Lemma items_db qs its : Forall2 (item_ok db) qs its -> settled_moves its -> forall d, entries d = entries db ->
  core (apply_ops d (batch_ops (map qc_request qs))) = core (foldl move_db (foldl staged_db d (staged_of its)) (moves_of its)).
Proof.
  induction 1 as [|q it qs its Hq _ IH]; intros Hset d Hd; [done|].
  change (batch_ops (map qc_request (q :: qs))) with (tx_ops (rq_txn (qc_request q)) ++ batch_ops (map qc_request qs)).
  change (staged_of (it :: its)) with (it_ws it ++ staged_of its).
  change (moves_of (it :: its)) with (it_moves it ++ moves_of its). unfold apply_ops. rewrite !foldl_app.
  fold (apply_ops d (tx_ops (rq_txn (qc_request q)))). fold (tx_db d (rq_txn (qc_request q))).
  fold (apply_ops (tx_db d (rq_txn (qc_request q))) (batch_ops (map qc_request qs))).
  rewrite (core_ops _ _ _ (io_txn _ _ _ Hq d Hd)).
  rewrite IH; [do 2 f_equal; apply moves_staged|by eapply settled_tail|by rewrite (proj2 (moved_fields _ _)), entries_staged].
  intros m w Hm Hw. apply Hset; apply elem_of_app; [by left|by right].
Qed.
Lemma items_tails {S} qs its : Forall2 (item_ok db) qs its -> forall e : ExtentStore S,
  foldl (settle_tails true) e qs = foldl staged_tail e (staged_of its).
Proof.
  induction 1 as [|q it qs its Hq _ IH]; intros e; [done|]. cbn [foldl].
  change (staged_of (it :: its)) with (it_ws it ++ staged_of its). rewrite foldl_app, IH. f_equal.
  unfold settle_tails. rewrite (io_tails _ _ _ Hq). clear. revert e.
  induction (it_ws it) as [|w ws IH]; intros e; [done|]. cbn. by rewrite IH.
Qed.
Lemma items_untailed {S} (qs : list QueuedCommit) (e : ExtentStore S) : foldl (settle_tails false) e qs = e.
Proof. induction qs as [|q qs IH]; [done|]. cbn. by rewrite IH. Qed.
Lemma items_guards qs its : Forall2 (item_ok db) qs its -> forall w,
  foldl settle_guards w qs = foldl (fun w g => retire_write g.1 g.2 w) w (guard_of <$> guards_of its).
Proof.
  induction 1 as [|q it qs its Hq _ IH]; intros w; [done|]. cbn [foldl].
  change (guards_of (it :: its)) with (it_guards it ++ guards_of its). rewrite fmap_app, foldl_app, IH. f_equal.
  unfold settle_guards. by rewrite (io_guards _ _ _ Hq).
Qed.
Lemma items_owned qs its : Forall2 (item_ok db) qs its -> forall p,
  foldl settle_owned p qs = foldl retire_inode p (owner_of <$> owned_of its).
Proof.
  induction 1 as [|q it qs its Hq _ IH]; intros p; [done|]. cbn [foldl].
  change (owned_of (it :: its)) with (it_owned it ++ owned_of its). rewrite fmap_app, foldl_app, IH. f_equal.
  unfold settle_owned. by rewrite (io_owned _ _ _ Hq).
Qed.
Lemma items_quota ok qs its : Forall2 (item_ok db) qs its -> forall f,
  fs_quota (settle_all (map qc_request qs) ok f) =
  foldl (fun q r => settle_finish (Growth r) ok q) (fs_quota f) (omap sg_quota (staged_of its)).
Proof.
  intros Hq f. rewrite settle_all_quota. generalize (fs_quota f). clear f.
  induction Hq as [|q it qs its Hq _ IH]; intros fq; [done|]. cbn [foldl map].
  change (staged_of (it :: its)) with (it_ws it ++ staged_of its). rewrite omap_app, foldl_app, IH. f_equal.
  by destruct (io_settle _ _ _ Hq) as [->|[-> ->]].
Qed.
Lemma items_owned_values qs its id : Forall2 (item_ok db) qs its ->
  pi_value <$> (filter (fun p => p.1 = id) (owned_of its)).*2 = omap (value_for id) (staged_of its).
Proof.
  induction 1 as [|q it qs its Hq _ IH]; [done|].
  change (owned_of (it :: its)) with (it_owned it ++ owned_of its).
  change (staged_of (it :: its)) with (it_ws it ++ staged_of its).
  by rewrite filter_app, !fmap_app, omap_app, IH, (io_values _ _ _ Hq).
Qed.
End items.

(** Staged writes change the extents of their spans only. *)
Definition spans_of (ws : list Staged) (k : Z * Z) : Prop := exists w, w ∈ ws /\ k.1 = sg_id w /\ sg_span w k.2.

Lemma extents_staged ws k : forall d,
  (forall w, w ∈ ws -> forall x, x ∈ (sg_edits w).*1 -> sg_span w x) -> ~ spans_of ws k ->
  extents (foldl staged_db d ws) !! k = extents d !! k.
Proof.
  induction ws as [|w ws IH]; intros d He Hk; [done|]. cbn [foldl]. rewrite IH.
  - destruct (staged_fields d w) as (_ & _ & ->). apply apply_edits_other. intros x Hx ->. apply Hk.
    exists w. split; [left|]. split; [done|]. apply He; [left|done].
  - intros w' Hw'. apply He. by right.
  - intros (w' & Hw' & Hs). apply Hk. exists w'. split; [by right|done].
Qed.

(** Where the extents of an applied queue come from. *)
Lemma edits_origin id edits : forall locs m k loc,
  apply_edits id edits locs m !! k = Some loc -> m !! k = Some loc \/ loc ∈ locs.
Proof.
  induction edits as [|[x [data|]] edits IH]; intros locs m k loc; cbn; [by left| |].
  - destruct locs as [|l locs]; [by left|]. intros [Hk|Hk]%IH; [|right; by right].
    apply lookup_insert_Some in Hk as [[_ <-]|[_ ?]]; [right; left|by left].
  - intros [[_ ?]%lookup_delete_Some|?]%IH; [by left|by right].
Qed.
Lemma staged_origin ws k loc : forall d,
  extents (foldl staged_db d ws) !! k = Some loc -> extents d !! k = Some loc \/ exists w, w ∈ ws /\ loc ∈ sg_locs w.
Proof.
  induction ws as [|w ws IH]; intros d; cbn; [by left|]. intros [Hk|(w' & ? & ?)]%IH; [|right; exists w'; split; [by right|done]].
  rewrite (proj2 (proj2 (staged_fields d w))) in Hk. apply edits_origin in Hk as [?|?]; [by left|]. right. exists w. split; [left|done].
Qed.
Lemma moved_origin ms k loc : forall d,
  extents (foldl move_db d ms) !! k = Some loc -> extents d !! k = Some loc \/ exists m, m ∈ ms /\ mv_key m = k /\ loc = mv_new m.
Proof.
  induction ms as [|m ms IH]; intros d; cbn; [by left|]. intros [Hk|(m' & ? & ?)]%IH; [|right; exists m'; split; [by right|done]].
  cbn in Hk. apply lookup_insert_Some in Hk as [[<- <-]|[_ ?]]; [|by left]. right. exists m. split; [left|done].
Qed.

Lemma item_ok_db db db' q it :
  entries db' = entries db -> agree_on (touches (rq_txn (qc_request q))) (extents db) (extents db') ->
  item_ok db q it -> item_ok db' q it.
Proof.
  intros He Ha []. split; try done.
  - intros d Hd. apply io_txn0. congruence.
  - intros s. specialize (io_balanced0 s). pose proof (live_change (tx_ops (rq_txn (qc_request q))) s db db' Ha) as Hc.
    unfold tx_db in *. cbn [tx_ops txn_new apply_ops foldl] in *. lia.
Qed.

(** ** The invariant *)

Section pipeline.
Context {S Hint : Type} `{FrameStoreLaws S Hint}.
Implicit Types (v : Volume S) (F : Files).

(** No queued commit refers to the segment, and none will. *)
Record retired (s : S) (its : list Item) (g : Segid) : Prop := {
  rt_closed : fs_closed s g;
  rt_staged : forall w loc, w ∈ staged_of its -> loc ∈ sg_locs w -> fl_segid loc <> g;
  rt_moves : forall m, m ∈ moves_of its -> fl_segid (mv_new m) <> g }.
Definition unreferenced (m : gmap (Z * Z) FrameLoc) (g : Segid) : Prop :=
  forall k loc, m !! k = Some loc -> fl_segid loc <> g.

Lemma retired_closed (s s' : S) its g : (fs_closed s g -> fs_closed s' g) -> retired s its g -> retired s' its g.
Proof. intros Hc []. split; auto. Qed.
Lemma retired_drop s its n g : retired s its g -> retired s (drop n its) g.
Proof.
  intros [Hc Hw Hm]. split; [done| |].
  - intros w loc Hin. apply Hw. unfold staged_of. rewrite (split_its _ n). apply elem_of_app. by right.
  - intros m Hin. apply Hm. unfold moves_of. rewrite (split_its _ n). apply elem_of_app. by right.
Qed.
Lemma retired_push s its it g :
  retired s its g -> (forall w loc, w ∈ it_ws it -> loc ∈ sg_locs w -> fl_segid loc <> g) ->
  (forall m, m ∈ it_moves it -> fl_segid (mv_new m) <> g) -> retired s (its ++ [it]) g.
Proof.
  intros [Hc Hw Hm] Hw' Hm'. unfold staged_of, moves_of in *. split; [done| |]; unfold staged_of, moves_of; rewrite map_app, concat_app; cbn; rewrite app_nil_r.
  - intros w loc [Hin|Hin]%elem_of_app; [by apply Hw|by apply Hw'].
  - intros m [Hin|Hin]%elem_of_app; [by apply Hm|by apply Hm'].
Qed.

(** [F] are the files of the applied state; [its] explains the queue. *)
Record PipeInv v F (its : list Item) : Prop := {
  pp_ns : NsState (v_fs v);
  pp_es : es_ok (v_es v);
  pp_files : files_ok (v_es v) (v_db v) F;
  pp_items : Forall2 (item_ok (v_db v)) (v_queue v) its;
  pp_staged : Forall (staged_ok (es_frames (v_es v)) F) (staged_of its);
  pp_chain : chain (inodes (v_db v)) (staged_of its);
  pp_disjoint : all_disjoint (staged_of its);
  pp_moves : Forall (move_ok (es_frames (v_es v)) (v_db v)) (moves_of its);
  pp_moving : NoDup (mv_key <$> moves_of its);
  pp_settled : settled_moves its;
  pp_drops : Forall (fun g => retired (es_frames (v_es v)) its g /\ unreferenced (extents (v_db v)) g) (drops_of its);
  pp_inflight : InflightInv (v_inflight v) (guards_of its);
  pp_pending : PendingInv (v_pending v) (owned_of its);
  pp_quota : quota_ok (fs_quota (v_fs v)) (total_bytes (inodes (v_db v))) (growth (staged_of its));
  pp_segs : SegInv (v_fs v) }.
Lemma save_members_spec db F (s : S) ps : forall ws t,
  Forall2 (stages F s) (nonempty ps) ws -> Forall saveable ps ->
  match save_members db ps t with Err _ => True | Ok t' => saved db ws t t' end.
Proof.
  induction ps as [|p ps IH]; intros ws t Hst Hps.
  { apply Forall2_nil_inv_l in Hst as ->. apply saved_nil. }
  apply Forall_cons in Hps as [[He Hp] Hps]. cbn [save_members]. unfold nonempty in Hst.
  destruct (pm_republish p) eqn:Er.
  - destruct Hp as (f & Hi & Hn). assert (Hd : pm_data p <> []) by (intros Hd; by specialize (He Hd)).
    rewrite filter_cons_True in Hst by done. apply Forall2_cons_inv_l in Hst as (w & ws' & Hw & Hst & ->).
    rewrite Hi, Hn. pose proof (save_one db (pm_id p) f t) as H1.
    destruct (match parent_name f with Some _ => _ | None => _ end) as [t1|err]; [|done]. cbn [mbind result_bind].
    specialize (IH ws' t1 Hst Hps). change (save_members db ps t1) with (save_members db ps t1).
    destruct (save_members db ps t1) as [t'|]; [|done]. eapply saved_cons; [|exact IH].
    apply H1; [apply Hw|]. rewrite (st_inode _ _ _ _ Hw), Er. by rewrite Hi.
  - rewrite Hp. cbn [mbind result_bind]. destruct (decide (pm_data p = [])) as [E|E].
    + rewrite filter_cons_False in Hst by tauto. by apply IH.
    + rewrite filter_cons_True in Hst by done. apply Forall2_cons_inv_l in Hst as (w & ws' & Hw & Hst & ->).
      specialize (IH ws' t Hst Hps). destruct (save_members db ps t) as [t'|]; [|done].
      eapply saved_cons; [|exact IH]. assert (Hn : sg_inode w = None) by (rewrite (st_inode _ _ _ _ Hw), Er; done).
      split; try done.
      * intros d Hd. cbn. unfold staged_inode. by rewrite Hn.
      * unfold inode_values. cbn. rewrite Hn. by rewrite app_nil_r.
Qed.
End save.

(** ** Queueing *)

Lemma numbered_values us id : forall n,
  pi_value <$> (filter (fun p => p.1 = id) (numbered us n)).*2 = (filter (fun u => u.1 = id) us).*2.
Proof.
  induction us as [|u us IH]; intros n; [done|]. rewrite numbered_cons. destruct (decide (u.1 = id)).
  - rewrite !filter_cons_True by done. rewrite !fmap_cons, IH. done.
  - rewrite !filter_cons_False by done. apply IH.
Qed.
Lemma updates_perm us : NoDup us.*1 -> map_to_list (updates_of us) ≡ₚ us.
Proof.
  intros Hnd. replace (updates_of us) with (list_to_map us : gmap Z (option Inode)); [by apply map_to_list_to_map|].
  apply map_eq. intros k. unfold updates_of. rewrite foldl_insert_lookup by done. rewrite lookup_empty. by case_match.
Qed.
Lemma filter_key_short (us : list (Z * option Inode)) id : NoDup us.*1 -> (length (filter (fun u => u.1 = id) us) <= 1)%nat.
Proof.
  intros Hnd. induction us as [|u us IH]; [cbn; lia|]. rewrite fmap_cons in Hnd. apply NoDup_cons in Hnd as [Hu Hnd].
  destruct (decide (u.1 = id)) as [E|E].
  - rewrite filter_cons_True by done. cbn. enough (filter (fun u => u.1 = id) us = []) as -> by (cbn; lia).
    apply elem_of_nil_inv. intros w [Ew Hw]%list_elem_of_filter. apply Hu. rewrite E, <- Ew. by apply list_elem_of_fmap_2.
  - rewrite filter_cons_False by done. by apply IH.
Qed.
Lemma perm_short {A} (l l' : list A) : l ≡ₚ l' -> (length l <= 1)%nat -> l = l'.
Proof.
  intros Hp Hl. destruct l as [|x [|y l]]; cbn in Hl; [|by apply Permutation_singleton_l in Hp|lia].
  by apply Permutation_nil_l in Hp.
Qed.

Lemma inode_values_for ws id : (filter (fun u => u.1 = id) (inode_values ws)).*2 = omap (value_for id) ws.
Proof.
  unfold inode_values. induction ws as [|w ws IH]; [done|]. cbn [omap list_omap].
  destruct (sg_inode w) as [i|]; cbn [fmap option_fmap option_map].
  - case_decide as E; [rewrite filter_cons_True by done; rewrite fmap_cons, IH; done|].
    rewrite filter_cons_False by done. apply IH.
  - case_decide; apply IH.
Qed.
Lemma inode_values_nodup ws : NoDup (sg_id <$> ws) -> NoDup (inode_values ws).*1.
Proof.
  unfold inode_values. induction ws as [|w ws IH]; intros Hnd; [constructor|]. rewrite fmap_cons in Hnd.
  apply NoDup_cons in Hnd as [Hw Hnd]. cbn [omap list_omap]. destruct (sg_inode w); cbn [fmap option_fmap option_map]; [|by apply IH].
  rewrite fmap_cons. constructor; [|by apply IH]. intros (u & Hu & Hin)%list_elem_of_fmap.
  apply list_elem_of_omap in Hin as (w' & Hw' & Hin). apply Hw. cbn in Hu.
  destruct (sg_inode w'); [|done]. injection Hin as <-. cbn in Hu. rewrite Hu. by apply list_elem_of_fmap_2.
Qed.
Lemma queued_values ws n id : NoDup (sg_id <$> ws) ->
  pi_value <$> (filter (fun p => p.1 = id) (numbered (map_to_list (updates_of (inode_values ws))) n)).*2
  = omap (value_for id) ws.
Proof.
  intros Hnd. rewrite numbered_values, <- inode_values_for. f_equal. apply inode_values_nodup in Hnd.
  symmetry. apply perm_short; [|by apply filter_key_short]. symmetry. by rewrite updates_perm.
Qed.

☆ ☆ ☆ ☆

Description of the task: Beginning with the line containing "rt_staged : forall" in the material above, copy every line exactly until you have copied the line containing "Proof. intros Hc []. split; auto. Qed.".

Answer space:
  rt_staged : forall w loc, w ∈ staged_of its -> loc ∈ sg_locs w -> fl_segid loc <> g;
  rt_moves : forall m, m ∈ moves_of its -> fl_segid (mv_new m) <> g }.
Definition unreferenced (m : gmap (Z * Z) FrameLoc) (g : Segid) : Prop :=
  forall k loc, m !! k = Some loc -> fl_segid loc <> g.

Lemma retired_closed (s s' : S) its g : (fs_closed s g -> fs_closed s' g) -> retired s its g -> retired s' its g.
Proof. intros Hc []. split; auto. Qed.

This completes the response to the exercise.